Il bello del 2011 - Drive, e chi sennò?

Ne hanno parlato in tanti, forse tutti.

Ne hanno parlato molto, diffusamente.

Non ne hanno parlato abbastanza, per me.

Una porta di ascensore si apre tra i due protagonisti, un uomo ed una donna. E' un momento di grande tensione emotiva, di impossibilità comunicativa tra loro, e l'impasse viene spezzata dall'arrivo di un ascensore, il ding! che accompagna l'apertura delle porte crea un nuovo ritmo narrativo, la luce vagamente attenuata all'interno e la presenza di un altro uomo ci portano in un altro ambiente. Il protagonista si rende immediatamente conto di dover proteggere la donna, di cui è innamorato, da un pericolo immediato ed enorme. Ma deve anche comunicare con lei, prima (assolutamente prima) di precipitarla in una realtà violenta che finora, benché le abbia segnato e sconvolto la vita, ella non ha mai dovuto guardare in faccia direttamente. Dunque, la scosta con un braccio, allontanandola dall'altro individuo, gira su se stesso e la bacia con decisione e tenerezza al contempo. Quando ciò accade, si innesca un ralenti (ma lieve, a non spezzare il ritmo bensì ad adeguarlo) e cambiano totalmente le luci del piccolo ambiente in cui la scena si svolge. Ed è sinestesia. Un film può solo parlare a due dei nostri sensi ma, e qui è dimostrato ai massimi livelli, può innescare in noi ogni tipo di sensazione. Se avete conosciuto lo sconfinato impatto psicofisico che su ciascuno di noi ha la vicinanza della persona amata e l'intensità di determinati momenti – se, insomma, siete mai stati innamorati – allora risulta impossibile non sentire caldo vedendo questa scena; meglio, vivendola. Vi sono momenti in cui, nella vita reale, le luci non si abbassano, l'inquadratura non si stringe su di noi, la musica non diventa essenziale e memorabile al contempo e lo scorrere del tempo non viene alterato – eppure sentiamo tutto ciò e molto altro. Le nostre percezioni della realtà divengono alterate, la nostra vita si fa finzione per meglio servire le emozioni. Qui, in questo bacio in un ascensore in Drive, è dimostrato (con uno stile degno dei classici) come il cinema sia capace di innescare lo stesso meccanismo, mettendo in scena la finzione che i nostri sentimenti producono: in sostanza si bypassa la vita per farsi vita. Per regalarci quella finzione che parla il linguaggio delle emozioni meglio del realismo.
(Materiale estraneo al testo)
(** Without an introducer the automaton is the identity; it only tracks runes. *)
Lemma run_plain p : forall rem, 0 <= rem -> plain p = true ->
  exists rem', run (mid_rune rem) p = Ok (mid_rune rem', p) /\ 0 <= rem'.
Proof.
  induction p as [|b p IH]; intros rem Hr Hp; [by exists rem|].
  unfold plain, has_byte in Hp. cbn [existsb] in Hp. rewrite !negb_orb in Hp.
  apply andb_prop in Hp as [[H1 Hp1]%andb_prop [H2 Hp2]%andb_prop].
  assert (plain p = true) as Hp' by (unfold plain, has_byte; by rewrite Hp1, Hp2).
  apply negb_true_iff, Z.eqb_neq in H1, H2.
  assert (forall r, 0 <= r -> exists r', feed redispatch (mid_rune r) b = Ok (mid_rune r', [b]) /\ 0 <= r') as Hfeed.
  { assert (step (mid_rune 0) b = Ok (true, mid_rune (utf8ContinuationCount b), [b])) as H0.
    { unfold step, stepGround, mid_rune. cbn [state utf8Rem pending oscEsc Z.ltb Z.compare].
      replace (b =? 0x1B) with false by lia. by replace (b =? 0x9D) with false by lia. }
    intros r Hr'. unfold redispatch. cbn [feed]. destruct (Z.ltb_spec 0 r) as [Hlt|Hge].
    - unfold step at 1, stepGround at 1. cbn [mid_rune state utf8Rem pending oscEsc]. replace (0 <? r) with true by lia.
      destruct (in_range 0x80 0xBF b); cbn [obind]; [exists (r - 1); split; [done|lia]|].
      change {| state := oscTitleGround; pending := []; utf8Rem := 0; oscEsc := false |} with (mid_rune 0).
      rewrite H0. cbn [obind]. exists (utf8ContinuationCount b). split; [done|apply count_nonneg].
    - assert (r = 0) as -> by lia. rewrite H0. cbn [obind]. exists (utf8ContinuationCount b). split; [done|apply count_nonneg]. }
  destruct (Hfeed rem Hr) as (r1 & Hf & Hr1). destruct (IH r1 Hr1 Hp') as (r2 & Hrun & Hr2).
  exists r2. split; [|done]. cbn [run]. rewrite Hf. cbn [obind fst snd]. rewrite Hrun. done.
Qed.

Lemma Write_run f p f1 o :
  inv f -> Write f p = Ok (f1, o) ->
  exists f2, run f p = Ok (f2, o) /\ (utf8Rem f2 = 0 -> f2 = f1).
Proof.
  intros [H0 Hi]. unfold Write. destruct (_ && _) eqn:Hc; [|intros H; exists f1; done].
  intros [= <- <-]. apply andb_prop in Hc as [[Hg Hu]%andb_prop Hp]. apply Z.eqb_eq in Hu.
  unfold at_ground in Hg. destruct (state f) eqn:Hs; try done. destruct Hi as [He Hpe].
  assert (f = mid_rune 0) as -> by (destruct f; simpl in *; by subst).
  destruct (run_plain p 0 ltac:(lia) Hp) as (r & Hrun & Hr). exists (mid_rune r). split; [done|].
  cbn. intros ->. done.
Qed.

(** ** Theorems *)

(** The filter is total and never adds anything: on every byte stream the
    re-dispatch loop ends without a panic, the state stays within its invariant,
    and what comes out (with what is still held back) is a subsequence of what
    went in, in order. *)
Theorem title_filter_safe p :
  exists f o, run new p = Ok (f, o) /\ inv f /\ (o ++ pending f) `sublist_of` p.
Proof. apply (run_total new p). by split. Qed.



(** The fast path returns what the automaton would: [Write] gives the same
    bytes as running the automaton over the chunk, and leaves the same state
    whenever the chunk does not end inside a UTF-8 sequence. *)
Theorem title_filter_fast_path f p f1 o :
  inv f -> Write f p = Ok (f1, o) ->
  exists f2, run f p = Ok (f2, o) /\ (utf8Rem f2 = 0 -> f2 = f1).
Proof. exact (Write_run f p f1 o). Qed.

Lemma title_filter_fast_path_witness :
  exists f2, run new [0x41; 0xC3; 0xA9] = Ok (f2, [0x41; 0xC3; 0xA9]) /\ (utf8Rem f2 = 0 -> f2 = new).
Proof. apply (title_filter_fast_path new); [by split|reflexivity]. Defined.

(** ** Where the code and its documentation part *)

(** The fast path forgets a rune that continues in the next chunk, so not every
    split point is equivalent to a contiguous write: with a heart (E2 9D A4) cut
    after its first byte, 9D is taken for an OSC introducer, and the title that
    follows reaches the emulator. *)
Theorem split_rune_leaks_title :
  let heart := [0xE2; 0x9D; 0xA4] in
  let title := [0x1B; 0x5D; 0x30; 0x3B; 0x74; 0x07] in
  (exists f, Write new (heart ++ title) = Ok (f, heart)) /\
  (exists f1 f2, Write new [0xE2] = Ok (f1, [0xE2]) /\
     Write f1 ([0x9D; 0xA4] ++ title) = Ok (f2, [0x9D; 0xA4] ++ title)).
Proof.
  set (next := fun r : go (oscTitleFilter * bytes) => match r with Ok (f, _) => f | _ => new end).
  split; [exists (next (Write new [0xE2; 0x9D; 0xA4; 0x1B; 0x5D; 0x30; 0x3B; 0x74; 0x07])); vm_compute; reflexivity|].
  exists (next (Write new [0xE2])), (next (Write (next (Write new [0xE2])) [0x9D; 0xA4; 0x1B; 0x5D; 0x30; 0x3B; 0x74; 0x07])).
  split; vm_compute; reflexivity.
Qed.

(** The held-back prefix is not bounded: every further ESC is appended to it. *)
Theorem undecided_prefix_unbounded n :
  exists f, run new ([0x1B; 0x5D] ++ repeat 0x1B n) = Ok (f, []) /\ blen (pending f) = 2 + Z.of_nat n.
Proof.
  assert (forall m k, goes {| state := oscTitleCommand; pending := [0x1B; 0x5D] ++ repeat 0x1B k; utf8Rem := 0;
                              oscEsc := negb (Nat.eqb k 0) |} (repeat 0x1B m)
            {| state := oscTitleCommand; pending := [0x1B; 0x5D] ++ repeat 0x1B (k + m); utf8Rem := 0;
               oscEsc := negb (Nat.eqb (k + m) 0) |} []) as H.
  { induction m as [|m IH]; intros k; [rewrite Nat.add_0_r; apply goes_nil|]. cbn [repeat].
    eapply (goes_cons _ _ _ _ [] _ []); [|rewrite <- Nat.add_succ_comm; apply (IH (S k))].
    apply goes_one. unfold step, stepCommand. cbn [state pending oscEsc utf8Rem].
    by rewrite repeat_esc_last, app_assoc. }
  eexists. split; [exact (goes_app _ _ _ _ _ _ _ (goes_intro [0x1B; 0x5D] (or_introl eq_refl)) (H n 0%nat))|].
  cbn [pending]. rewrite blen_app. unfold blen at 2. rewrite repeat_length. unfold blen. simpl. lia.
Qed.

End TitleFilter.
Immediatamente dopo veniamo catapultati in un altro mondo: il tempo torna a scorrere, le luci vengono ripristinate e la scena prosegue in modo atroce, inondata di grande violenza fisica, di rabbia terribile. E poi si conclude con lo sguardo spaventato della protagonista, con il suo allontanarsi, quando si riaprono le porte, da chi l'ha amata e difesa e persa in quel breve tragitto.

Non ci sono parole, nel mentre, e poca musica. Da che si entra nell'ascensore al momento in cui la scena cambia di nuovo son passati poco più di 3 minuti. Stupefacenti.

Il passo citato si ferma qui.